### [Given records]

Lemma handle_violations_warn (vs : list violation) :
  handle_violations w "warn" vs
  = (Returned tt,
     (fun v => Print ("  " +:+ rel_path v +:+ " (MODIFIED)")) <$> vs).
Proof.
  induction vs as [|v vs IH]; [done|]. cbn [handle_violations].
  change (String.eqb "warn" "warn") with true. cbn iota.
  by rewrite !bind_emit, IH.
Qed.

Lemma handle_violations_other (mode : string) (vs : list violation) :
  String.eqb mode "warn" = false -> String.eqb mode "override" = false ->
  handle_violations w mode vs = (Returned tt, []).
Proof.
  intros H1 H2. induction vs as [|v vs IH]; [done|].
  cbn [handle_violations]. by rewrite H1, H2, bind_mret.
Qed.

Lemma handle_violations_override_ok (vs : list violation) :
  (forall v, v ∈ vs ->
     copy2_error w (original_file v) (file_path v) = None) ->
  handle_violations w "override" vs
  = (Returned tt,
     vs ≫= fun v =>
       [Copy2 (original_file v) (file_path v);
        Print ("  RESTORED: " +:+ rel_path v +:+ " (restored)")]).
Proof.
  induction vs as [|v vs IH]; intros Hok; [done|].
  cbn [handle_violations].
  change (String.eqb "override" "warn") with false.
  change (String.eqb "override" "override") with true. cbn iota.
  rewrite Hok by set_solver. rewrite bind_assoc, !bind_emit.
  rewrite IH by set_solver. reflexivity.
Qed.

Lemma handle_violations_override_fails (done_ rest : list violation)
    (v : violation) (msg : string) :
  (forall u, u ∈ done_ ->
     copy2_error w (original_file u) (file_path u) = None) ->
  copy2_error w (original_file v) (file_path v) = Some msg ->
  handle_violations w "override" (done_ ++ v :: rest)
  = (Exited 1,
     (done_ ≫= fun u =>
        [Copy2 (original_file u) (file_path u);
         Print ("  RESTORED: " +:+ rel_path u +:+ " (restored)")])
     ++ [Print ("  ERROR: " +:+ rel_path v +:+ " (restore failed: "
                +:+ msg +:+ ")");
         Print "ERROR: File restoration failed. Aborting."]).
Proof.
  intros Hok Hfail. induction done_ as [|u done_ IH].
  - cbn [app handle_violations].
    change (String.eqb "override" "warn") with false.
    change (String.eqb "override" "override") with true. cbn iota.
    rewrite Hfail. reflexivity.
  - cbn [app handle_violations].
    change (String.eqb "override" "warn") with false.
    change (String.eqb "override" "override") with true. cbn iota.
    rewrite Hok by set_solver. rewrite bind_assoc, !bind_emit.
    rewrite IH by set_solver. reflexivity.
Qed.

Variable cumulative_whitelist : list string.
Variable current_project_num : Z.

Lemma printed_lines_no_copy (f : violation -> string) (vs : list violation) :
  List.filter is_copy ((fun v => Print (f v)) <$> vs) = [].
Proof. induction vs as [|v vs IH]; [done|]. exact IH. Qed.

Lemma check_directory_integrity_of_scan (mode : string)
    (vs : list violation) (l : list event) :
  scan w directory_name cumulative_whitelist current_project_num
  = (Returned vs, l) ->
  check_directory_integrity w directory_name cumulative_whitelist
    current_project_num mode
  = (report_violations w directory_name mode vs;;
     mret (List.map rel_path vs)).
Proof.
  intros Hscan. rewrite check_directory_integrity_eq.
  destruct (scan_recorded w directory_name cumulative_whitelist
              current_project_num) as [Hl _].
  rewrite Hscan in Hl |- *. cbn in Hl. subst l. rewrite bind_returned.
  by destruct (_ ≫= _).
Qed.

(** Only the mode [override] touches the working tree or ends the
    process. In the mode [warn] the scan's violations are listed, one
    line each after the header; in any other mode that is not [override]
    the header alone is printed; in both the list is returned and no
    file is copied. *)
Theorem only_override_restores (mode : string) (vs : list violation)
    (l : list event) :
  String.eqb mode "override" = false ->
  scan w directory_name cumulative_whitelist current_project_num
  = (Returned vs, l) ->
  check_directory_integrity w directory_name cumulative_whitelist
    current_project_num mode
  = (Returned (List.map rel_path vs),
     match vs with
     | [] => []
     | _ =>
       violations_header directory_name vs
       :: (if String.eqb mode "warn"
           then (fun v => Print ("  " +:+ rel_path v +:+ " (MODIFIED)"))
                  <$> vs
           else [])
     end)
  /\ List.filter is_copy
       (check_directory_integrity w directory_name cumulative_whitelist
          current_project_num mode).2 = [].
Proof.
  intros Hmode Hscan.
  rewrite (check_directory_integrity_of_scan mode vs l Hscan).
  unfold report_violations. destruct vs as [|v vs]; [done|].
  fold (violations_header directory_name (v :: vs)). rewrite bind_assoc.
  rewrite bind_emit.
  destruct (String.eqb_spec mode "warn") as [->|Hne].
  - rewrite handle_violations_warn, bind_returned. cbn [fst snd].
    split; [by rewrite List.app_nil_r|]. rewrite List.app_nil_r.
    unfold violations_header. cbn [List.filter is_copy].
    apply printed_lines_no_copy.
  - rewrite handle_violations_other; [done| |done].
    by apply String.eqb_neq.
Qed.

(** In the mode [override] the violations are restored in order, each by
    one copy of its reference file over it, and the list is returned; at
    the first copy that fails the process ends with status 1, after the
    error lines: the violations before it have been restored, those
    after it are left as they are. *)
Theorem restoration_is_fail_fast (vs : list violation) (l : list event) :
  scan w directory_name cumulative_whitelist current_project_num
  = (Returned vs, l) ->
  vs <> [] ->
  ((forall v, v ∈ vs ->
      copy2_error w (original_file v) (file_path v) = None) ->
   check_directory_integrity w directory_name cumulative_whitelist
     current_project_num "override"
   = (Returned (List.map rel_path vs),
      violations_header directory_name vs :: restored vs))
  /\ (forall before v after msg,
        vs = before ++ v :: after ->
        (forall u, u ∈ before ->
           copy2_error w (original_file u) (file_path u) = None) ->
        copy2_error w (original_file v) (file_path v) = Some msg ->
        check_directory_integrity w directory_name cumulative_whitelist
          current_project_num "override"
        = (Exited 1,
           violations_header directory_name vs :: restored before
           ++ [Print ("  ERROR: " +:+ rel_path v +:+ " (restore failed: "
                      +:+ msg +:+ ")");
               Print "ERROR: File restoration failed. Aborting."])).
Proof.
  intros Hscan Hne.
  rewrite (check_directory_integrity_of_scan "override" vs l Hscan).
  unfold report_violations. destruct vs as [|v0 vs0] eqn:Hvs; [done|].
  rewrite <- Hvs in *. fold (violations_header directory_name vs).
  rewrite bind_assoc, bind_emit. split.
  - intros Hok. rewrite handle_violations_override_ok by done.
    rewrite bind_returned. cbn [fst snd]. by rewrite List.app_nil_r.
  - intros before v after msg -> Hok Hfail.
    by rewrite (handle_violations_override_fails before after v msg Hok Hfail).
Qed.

### [Your instructions]
Please output the lines of the listing above that fall in the stretch from the one with "current_project_num) as [Hl _]." through the one with "(** Only the", exactly and only those.

### [Exercise answer]
              current_project_num) as [Hl _].
  rewrite Hscan in Hl |- *. cbn in Hl. subst l. rewrite bind_returned.
  by destruct (_ ≫= _).
Qed.

(** Only the mode [override] touches the working tree or ends the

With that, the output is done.